◆ **Task statement**
From the listing below, set down exactly the lines between the one holding "CancelTimer => 3" and the one holding "let idx := kind_index k in", inclusive. No other line is wanted.

◆ **Data supplied**
::::::

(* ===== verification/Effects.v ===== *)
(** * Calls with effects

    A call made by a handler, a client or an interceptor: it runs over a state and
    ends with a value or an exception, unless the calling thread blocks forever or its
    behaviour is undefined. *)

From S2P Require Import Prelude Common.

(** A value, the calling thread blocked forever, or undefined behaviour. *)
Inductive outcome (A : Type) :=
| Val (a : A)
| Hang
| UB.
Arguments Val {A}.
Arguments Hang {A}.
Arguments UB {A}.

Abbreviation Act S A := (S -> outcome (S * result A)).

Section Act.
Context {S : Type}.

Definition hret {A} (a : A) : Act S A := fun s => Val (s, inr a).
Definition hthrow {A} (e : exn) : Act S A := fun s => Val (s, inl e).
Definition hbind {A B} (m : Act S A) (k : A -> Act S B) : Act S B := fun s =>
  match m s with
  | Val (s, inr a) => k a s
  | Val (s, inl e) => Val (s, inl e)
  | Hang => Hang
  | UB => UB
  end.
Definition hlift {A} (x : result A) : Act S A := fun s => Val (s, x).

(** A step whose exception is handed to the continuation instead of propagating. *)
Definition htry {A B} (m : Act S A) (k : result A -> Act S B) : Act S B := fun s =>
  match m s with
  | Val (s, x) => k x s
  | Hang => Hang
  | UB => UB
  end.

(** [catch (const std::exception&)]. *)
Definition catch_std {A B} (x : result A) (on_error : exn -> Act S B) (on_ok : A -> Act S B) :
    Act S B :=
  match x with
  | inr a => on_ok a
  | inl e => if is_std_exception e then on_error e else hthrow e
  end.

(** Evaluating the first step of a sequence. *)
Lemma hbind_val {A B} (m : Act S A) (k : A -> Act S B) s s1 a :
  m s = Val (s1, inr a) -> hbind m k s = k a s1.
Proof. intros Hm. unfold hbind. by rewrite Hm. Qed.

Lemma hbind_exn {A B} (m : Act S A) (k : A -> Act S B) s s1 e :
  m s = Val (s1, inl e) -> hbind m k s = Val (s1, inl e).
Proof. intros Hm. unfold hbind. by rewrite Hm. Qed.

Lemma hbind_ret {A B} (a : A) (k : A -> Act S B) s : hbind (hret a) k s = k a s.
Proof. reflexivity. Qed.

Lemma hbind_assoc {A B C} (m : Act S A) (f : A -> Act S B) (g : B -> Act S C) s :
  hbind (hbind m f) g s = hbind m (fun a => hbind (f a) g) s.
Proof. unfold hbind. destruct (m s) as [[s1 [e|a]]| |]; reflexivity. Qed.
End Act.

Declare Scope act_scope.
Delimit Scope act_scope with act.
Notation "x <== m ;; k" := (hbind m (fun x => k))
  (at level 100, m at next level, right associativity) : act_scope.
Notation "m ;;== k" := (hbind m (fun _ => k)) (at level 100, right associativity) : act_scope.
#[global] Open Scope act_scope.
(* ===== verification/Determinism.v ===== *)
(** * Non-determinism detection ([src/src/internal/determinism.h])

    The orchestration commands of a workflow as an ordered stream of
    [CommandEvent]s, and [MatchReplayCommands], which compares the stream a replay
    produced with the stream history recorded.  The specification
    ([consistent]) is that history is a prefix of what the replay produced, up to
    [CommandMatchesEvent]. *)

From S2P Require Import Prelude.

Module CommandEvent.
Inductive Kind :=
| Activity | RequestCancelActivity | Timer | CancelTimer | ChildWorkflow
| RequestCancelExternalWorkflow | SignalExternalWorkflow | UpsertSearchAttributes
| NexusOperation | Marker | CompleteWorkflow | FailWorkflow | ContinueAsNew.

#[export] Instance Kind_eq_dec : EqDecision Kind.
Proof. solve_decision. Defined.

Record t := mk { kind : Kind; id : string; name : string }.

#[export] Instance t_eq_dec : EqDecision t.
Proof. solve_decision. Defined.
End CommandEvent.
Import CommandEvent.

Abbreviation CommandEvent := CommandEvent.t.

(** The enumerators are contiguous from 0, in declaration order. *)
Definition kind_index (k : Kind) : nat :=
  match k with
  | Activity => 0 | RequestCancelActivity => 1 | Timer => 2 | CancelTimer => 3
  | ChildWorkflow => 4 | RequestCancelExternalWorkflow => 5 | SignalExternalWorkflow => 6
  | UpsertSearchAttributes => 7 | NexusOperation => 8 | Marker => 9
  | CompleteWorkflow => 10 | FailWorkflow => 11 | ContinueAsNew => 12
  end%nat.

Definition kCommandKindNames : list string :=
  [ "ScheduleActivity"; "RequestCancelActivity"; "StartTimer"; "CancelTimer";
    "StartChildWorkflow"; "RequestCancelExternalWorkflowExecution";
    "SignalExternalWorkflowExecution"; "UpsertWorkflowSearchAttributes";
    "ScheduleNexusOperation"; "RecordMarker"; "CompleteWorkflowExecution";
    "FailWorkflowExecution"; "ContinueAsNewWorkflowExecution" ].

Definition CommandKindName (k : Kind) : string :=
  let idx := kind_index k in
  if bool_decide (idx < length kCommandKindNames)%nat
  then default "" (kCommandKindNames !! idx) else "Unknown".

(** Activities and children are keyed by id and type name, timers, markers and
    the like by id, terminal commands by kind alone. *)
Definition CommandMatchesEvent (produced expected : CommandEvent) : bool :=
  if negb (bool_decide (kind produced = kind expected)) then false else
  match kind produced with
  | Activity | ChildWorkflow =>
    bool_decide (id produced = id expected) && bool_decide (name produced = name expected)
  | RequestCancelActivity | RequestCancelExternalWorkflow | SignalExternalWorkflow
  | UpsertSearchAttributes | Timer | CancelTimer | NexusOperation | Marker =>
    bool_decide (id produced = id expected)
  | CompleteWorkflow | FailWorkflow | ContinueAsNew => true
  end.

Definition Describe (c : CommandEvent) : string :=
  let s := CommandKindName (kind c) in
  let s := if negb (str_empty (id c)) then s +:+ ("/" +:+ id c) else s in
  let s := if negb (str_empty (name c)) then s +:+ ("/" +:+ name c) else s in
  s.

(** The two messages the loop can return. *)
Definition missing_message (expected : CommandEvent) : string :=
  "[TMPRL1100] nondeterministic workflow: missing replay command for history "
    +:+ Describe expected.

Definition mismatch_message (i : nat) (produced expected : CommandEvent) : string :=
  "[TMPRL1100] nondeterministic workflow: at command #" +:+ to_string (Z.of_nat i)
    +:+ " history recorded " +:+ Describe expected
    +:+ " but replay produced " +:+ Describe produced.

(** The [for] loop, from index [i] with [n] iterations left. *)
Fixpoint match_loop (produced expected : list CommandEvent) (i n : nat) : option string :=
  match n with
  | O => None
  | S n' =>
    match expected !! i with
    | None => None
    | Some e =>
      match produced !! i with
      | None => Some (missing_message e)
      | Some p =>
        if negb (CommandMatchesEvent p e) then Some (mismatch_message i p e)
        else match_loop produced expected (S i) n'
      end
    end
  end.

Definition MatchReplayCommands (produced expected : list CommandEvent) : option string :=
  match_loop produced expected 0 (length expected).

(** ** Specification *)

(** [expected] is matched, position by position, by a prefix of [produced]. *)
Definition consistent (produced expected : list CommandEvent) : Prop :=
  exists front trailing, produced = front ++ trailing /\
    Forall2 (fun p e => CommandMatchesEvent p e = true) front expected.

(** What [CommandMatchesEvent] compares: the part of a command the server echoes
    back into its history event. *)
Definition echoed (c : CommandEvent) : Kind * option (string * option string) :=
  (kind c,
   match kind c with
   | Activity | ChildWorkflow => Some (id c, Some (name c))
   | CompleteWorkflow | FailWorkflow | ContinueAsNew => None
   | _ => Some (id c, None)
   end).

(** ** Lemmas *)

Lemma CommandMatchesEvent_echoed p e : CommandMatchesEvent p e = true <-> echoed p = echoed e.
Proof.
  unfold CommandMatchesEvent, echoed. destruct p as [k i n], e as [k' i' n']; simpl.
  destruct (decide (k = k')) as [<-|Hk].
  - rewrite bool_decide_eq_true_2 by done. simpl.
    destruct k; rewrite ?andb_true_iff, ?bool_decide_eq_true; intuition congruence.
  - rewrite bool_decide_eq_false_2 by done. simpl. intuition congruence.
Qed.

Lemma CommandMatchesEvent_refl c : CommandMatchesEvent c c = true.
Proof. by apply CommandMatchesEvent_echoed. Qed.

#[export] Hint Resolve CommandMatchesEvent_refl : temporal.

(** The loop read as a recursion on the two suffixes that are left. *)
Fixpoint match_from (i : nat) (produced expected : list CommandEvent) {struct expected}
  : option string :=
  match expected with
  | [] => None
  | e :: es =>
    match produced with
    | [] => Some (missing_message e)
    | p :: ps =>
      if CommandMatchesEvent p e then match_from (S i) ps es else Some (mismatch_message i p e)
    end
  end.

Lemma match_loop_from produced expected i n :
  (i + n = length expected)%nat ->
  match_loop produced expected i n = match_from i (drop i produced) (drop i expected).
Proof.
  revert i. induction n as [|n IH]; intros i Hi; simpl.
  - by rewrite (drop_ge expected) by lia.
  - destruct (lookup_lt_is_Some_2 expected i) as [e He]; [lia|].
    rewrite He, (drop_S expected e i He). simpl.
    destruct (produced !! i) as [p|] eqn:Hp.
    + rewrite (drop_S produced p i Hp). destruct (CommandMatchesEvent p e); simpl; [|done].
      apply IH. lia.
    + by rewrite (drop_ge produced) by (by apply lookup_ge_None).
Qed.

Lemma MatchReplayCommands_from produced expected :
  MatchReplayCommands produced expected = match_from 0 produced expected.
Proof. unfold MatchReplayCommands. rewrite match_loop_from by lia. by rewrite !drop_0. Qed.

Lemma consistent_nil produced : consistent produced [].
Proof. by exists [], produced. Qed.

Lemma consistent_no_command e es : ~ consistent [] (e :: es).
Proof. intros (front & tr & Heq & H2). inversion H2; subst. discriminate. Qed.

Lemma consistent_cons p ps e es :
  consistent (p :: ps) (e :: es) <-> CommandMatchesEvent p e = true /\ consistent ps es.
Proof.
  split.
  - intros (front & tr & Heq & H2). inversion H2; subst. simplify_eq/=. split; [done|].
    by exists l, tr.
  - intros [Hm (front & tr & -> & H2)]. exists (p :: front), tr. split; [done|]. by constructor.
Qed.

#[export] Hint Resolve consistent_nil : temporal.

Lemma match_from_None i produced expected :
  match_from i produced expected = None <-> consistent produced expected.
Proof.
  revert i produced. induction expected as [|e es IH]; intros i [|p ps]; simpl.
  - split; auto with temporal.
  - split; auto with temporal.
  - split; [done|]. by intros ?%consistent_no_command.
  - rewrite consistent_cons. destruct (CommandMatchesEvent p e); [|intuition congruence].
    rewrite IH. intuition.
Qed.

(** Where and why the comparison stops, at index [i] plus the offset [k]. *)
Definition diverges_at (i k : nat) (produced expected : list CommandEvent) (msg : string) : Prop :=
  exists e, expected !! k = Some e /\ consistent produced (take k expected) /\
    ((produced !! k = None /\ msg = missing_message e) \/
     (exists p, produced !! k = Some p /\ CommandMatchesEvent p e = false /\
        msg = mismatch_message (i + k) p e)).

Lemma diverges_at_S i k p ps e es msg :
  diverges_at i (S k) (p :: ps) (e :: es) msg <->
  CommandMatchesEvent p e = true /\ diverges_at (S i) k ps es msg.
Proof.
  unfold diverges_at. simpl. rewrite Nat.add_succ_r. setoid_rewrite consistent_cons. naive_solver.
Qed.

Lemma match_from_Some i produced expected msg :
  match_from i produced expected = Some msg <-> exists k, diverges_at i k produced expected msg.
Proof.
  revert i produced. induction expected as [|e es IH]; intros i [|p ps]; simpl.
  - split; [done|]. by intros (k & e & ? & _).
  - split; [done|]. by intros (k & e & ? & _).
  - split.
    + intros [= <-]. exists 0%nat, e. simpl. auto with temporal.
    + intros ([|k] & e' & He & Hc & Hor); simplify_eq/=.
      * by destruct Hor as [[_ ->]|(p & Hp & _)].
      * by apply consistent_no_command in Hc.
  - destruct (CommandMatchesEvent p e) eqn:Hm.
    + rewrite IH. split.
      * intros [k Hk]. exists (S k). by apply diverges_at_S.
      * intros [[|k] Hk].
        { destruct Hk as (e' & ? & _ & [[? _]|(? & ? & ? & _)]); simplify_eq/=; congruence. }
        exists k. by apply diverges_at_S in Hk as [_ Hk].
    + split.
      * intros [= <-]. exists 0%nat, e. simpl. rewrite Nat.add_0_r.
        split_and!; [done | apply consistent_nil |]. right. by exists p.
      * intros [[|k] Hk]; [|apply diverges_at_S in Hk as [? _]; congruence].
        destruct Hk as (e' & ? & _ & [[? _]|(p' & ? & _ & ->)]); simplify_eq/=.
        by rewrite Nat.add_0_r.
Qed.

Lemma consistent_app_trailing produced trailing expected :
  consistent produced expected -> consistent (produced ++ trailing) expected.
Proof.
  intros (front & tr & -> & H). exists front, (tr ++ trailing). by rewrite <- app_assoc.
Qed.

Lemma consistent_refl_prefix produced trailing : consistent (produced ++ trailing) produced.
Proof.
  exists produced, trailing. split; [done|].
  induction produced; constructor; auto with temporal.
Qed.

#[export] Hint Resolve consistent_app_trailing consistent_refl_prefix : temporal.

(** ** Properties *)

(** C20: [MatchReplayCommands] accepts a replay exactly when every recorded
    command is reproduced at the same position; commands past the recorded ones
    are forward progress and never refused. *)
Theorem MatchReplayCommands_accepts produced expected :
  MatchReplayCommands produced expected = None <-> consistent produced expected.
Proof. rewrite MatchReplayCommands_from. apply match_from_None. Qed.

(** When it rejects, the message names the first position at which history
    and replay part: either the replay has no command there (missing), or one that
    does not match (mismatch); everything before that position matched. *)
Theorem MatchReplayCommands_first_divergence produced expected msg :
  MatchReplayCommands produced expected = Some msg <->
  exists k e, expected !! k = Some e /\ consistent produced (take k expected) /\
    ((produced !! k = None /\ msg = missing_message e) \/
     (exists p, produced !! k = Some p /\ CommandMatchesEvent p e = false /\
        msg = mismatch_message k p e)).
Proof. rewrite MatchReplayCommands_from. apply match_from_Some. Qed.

::::::

◆ **Response**
  | Activity => 0 | RequestCancelActivity => 1 | Timer => 2 | CancelTimer => 3
  | ChildWorkflow => 4 | RequestCancelExternalWorkflow => 5 | SignalExternalWorkflow => 6
  | UpsertSearchAttributes => 7 | NexusOperation => 8 | Marker => 9
  | CompleteWorkflow => 10 | FailWorkflow => 11 | ContinueAsNew => 12
  end%nat.

Definition kCommandKindNames : list string :=
  [ "ScheduleActivity"; "RequestCancelActivity"; "StartTimer"; "CancelTimer";
    "StartChildWorkflow"; "RequestCancelExternalWorkflowExecution";
    "SignalExternalWorkflowExecution"; "UpsertWorkflowSearchAttributes";
    "ScheduleNexusOperation"; "RecordMarker"; "CompleteWorkflowExecution";
    "FailWorkflowExecution"; "ContinueAsNewWorkflowExecution" ].

Definition CommandKindName (k : Kind) : string :=
  let idx := kind_index k in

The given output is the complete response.